J’adore Noël. Pas dans le genre « Messe de minuit, vitraux et chants de Noël retentissants à travers les chevrons ». Non, j’adore l’autre Noël. Le Noël kitsch. Le Noël des guirlandes lumineuses, des bonbons, Elfe sur l’étagèrePavlovas Woolworths. Le Noël des traditions totalement arbitraires, mais farouchement défendues.
Le jour même, vous devez avoir une tenue de Noël, de préférence dans une teinte rouge ou verte.Crédit: iStock
Si votre famille ressemble à la mienne, la période des fêtes est dictée par un ensemble d’édits domestiques non écrits et incassables. Ce sont les règles. Les règles de Noël. Ils se transmettent par des regards complices, des commentaires désinvoltes (« on ne peut pas élever l’arbre avant 1er décembre ») et la panique partagée d’une nouvelle personne glissant discrètement sa couronne en papier sous une serviette, au lieu de la percher avec désinvolture au sommet de sa tête, à sa place.
Les règles, ce sont les règles, ce sont les règles.

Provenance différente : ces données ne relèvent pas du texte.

(** The callback never throws, and writes the three keys from the AI
    record's fields. *)
Lemma overlayRow_ok parsed i r :
  overlayRow parsed i r
  = Ok (obj_set
          (obj_set
             (obj_set r Module_ (or_empty (ai_field parsed i Module_)))
             Summarized_Problem
             (or_empty (first_truthy (ai_field parsed i Summarized_Problem)
                                     (ai_field parsed i SummarizedProblem))))
          Severity (or_empty (ai_field parsed i Severity))).
Proof.
  unfold overlayRow. rewrite !getProp_js_or. simpl.
  rewrite !get_ai_field.
  destruct (truthy (default JUndefined (ai_field parsed i Summarized_Problem)))
    eqn:T; simpl.
  - rewrite <- js_or_first_truthy, T, !js_or_default. done.
  - rewrite <- js_or_first_truthy, T, !js_or_default. done.
Qed.

Lemma mapWithIndex_total {A B} (f : nat → A → result B) (g : nat → A → B) :
  (∀ i x, f i x = Ok (g i x)) →
  ∀ l n, mapWithIndex f n l = Ok (imap (fun i => g (n + i)%nat) l).
Proof.
  intros Hf l. induction l as [|x r IH]; intros n; simpl; [done|].
  rewrite Hf. simpl. rewrite IH. simpl.
  rewrite Nat.add_0_r. do 2 f_equal. apply imap_ext. intros i y _. simpl.
  f_equal. lia.
Qed.

Lemma mergeOverlay_ok rows parsed :
  mergeOverlay rows parsed
  = Ok (imap (fun i r =>
          obj_set
            (obj_set
               (obj_set r Module_ (or_empty (ai_field parsed i Module_)))
               Summarized_Problem
               (or_empty (first_truthy (ai_field parsed i Summarized_Problem)
                                       (ai_field parsed i SummarizedProblem))))
            Severity (or_empty (ai_field parsed i Severity))) rows).
Proof.
  unfold mergeOverlay.
  rewrite (mapWithIndex_total _ _ (overlayRow_ok parsed)). simpl. done.
Qed.

Lemma overlay_keys_distinct :
  Module_ ≠ Summarized_Problem ∧ Module_ ≠ Severity
  ∧ Summarized_Problem ≠ Severity.
Proof. split_and!; discriminate. Qed.

Lemma not_overlay_key k :
  k ∉ overlay_keys ↔ k ≠ Module_ ∧ k ≠ Summarized_Problem ∧ k ≠ Severity.
Proof.
  unfold overlay_keys.
  rewrite !not_elem_of_cons, elem_of_nil. tauto.
Qed.

(** What the three writes leave in a row. *)
Lemma overlay_writes r m s v :
  let r' := obj_set (obj_set (obj_set r Module_ m) Summarized_Problem s)
              Severity v in
  (∀ k, k ∈ obj_keys r → k ∈ obj_keys r')
  ∧ (∀ k, k ∉ overlay_keys → obj_get r' k = obj_get r k)
  ∧ obj_get r' Module_ = Some m
  ∧ obj_get r' Summarized_Problem = Some s
  ∧ obj_get r' Severity = Some v.
Proof.
  destruct overlay_keys_distinct as (Hms & Hmv & Hsv).
  intros r'. subst r'. split_and!.
  - intros k Hk. rewrite !obj_keys_set. tauto.
  - intros k (Hm & Hs & Hv)%not_overlay_key.
    rewrite !obj_get_set_ne by done. done.
  - rewrite !obj_get_set_ne by done. apply obj_get_set_eq.
  - rewrite obj_get_set_ne by done. apply obj_get_set_eq.
  - apply obj_get_set_eq.
Qed.

(** C3 (as amended).  Row [i] of the overlay keeps every key of the
    original row, and the original value of every key other than
    Module, Summarized Problem and Severity.  Each of these three is
    the field of AI record [i] when that field holds a truthy value
    (Summarized Problem read from SummarizedProblem as a second
    choice), and the empty string otherwise; all three are the empty
    string when the record is absent.  No other key is written:
    Severity Reason is left as the original row has it. *)
Theorem overlay_row rows parsed i r :
  rows !! i = Some r →
  ∃ merged r',
    mergeOverlay rows parsed = Ok merged
    ∧ merged !! i = Some r'
    ∧ (∀ k, k ∈ obj_keys r → k ∈ obj_keys r')
    ∧ (∀ k, k ∉ overlay_keys → obj_get r' k = obj_get r k)
    ∧ obj_get r' Module_ = Some (or_empty (ai_field parsed i Module_))
    ∧ obj_get r' Summarized_Problem
      = Some (or_empty (first_truthy (ai_field parsed i Summarized_Problem)
                                     (ai_field parsed i SummarizedProblem)))
    ∧ obj_get r' Severity = Some (or_empty (ai_field parsed i Severity))
    ∧ (parsed !! i = None →
       obj_get r' Module_ = Some (JStr [])
       ∧ obj_get r' Summarized_Problem = Some (JStr [])
       ∧ obj_get r' Severity = Some (JStr [])).
Proof.
  intros Hr. eexists _, _. split; [apply mergeOverlay_ok|].
  split; [by rewrite list_lookup_imap, Hr|].
  match goal with
  | |- context [obj_set (obj_set (obj_set r _ ?m) _ ?s) _ ?v] =>
      destruct (overlay_writes r m s v) as (H1 & H2 & H3 & H4 & H5)
  end.
  split_and!; [exact H1|exact H2|exact H3|exact H4|exact H5|].
  intros Hnone. rewrite H3, H4, H5. unfold ai_field. rewrite Hnone. done.
Qed.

Par exemple: Les jeux de société le soir de Noël sont obligatoires. Ils doivent commencer dans la bonne humeur et se terminer dans le chaos. Quelqu’un doit accuser quelqu’un d’autre de tricher. Le monopole est interdit dans notre foyer pour des raisons que nous comprenons tous. Un cousin cheval noir deviendra un joueur de Scrabble terriblement impitoyable. Un grand-parent s’endormira en plein milieu d’une partie et l’un des enfants fondra en larmes lorsqu’on lui dira qu’il est trop jeune pour jouer à 500 et qu’il sera envoyé au lit (c’est à ce moment-là que les Ferrero Rochers apparaissent).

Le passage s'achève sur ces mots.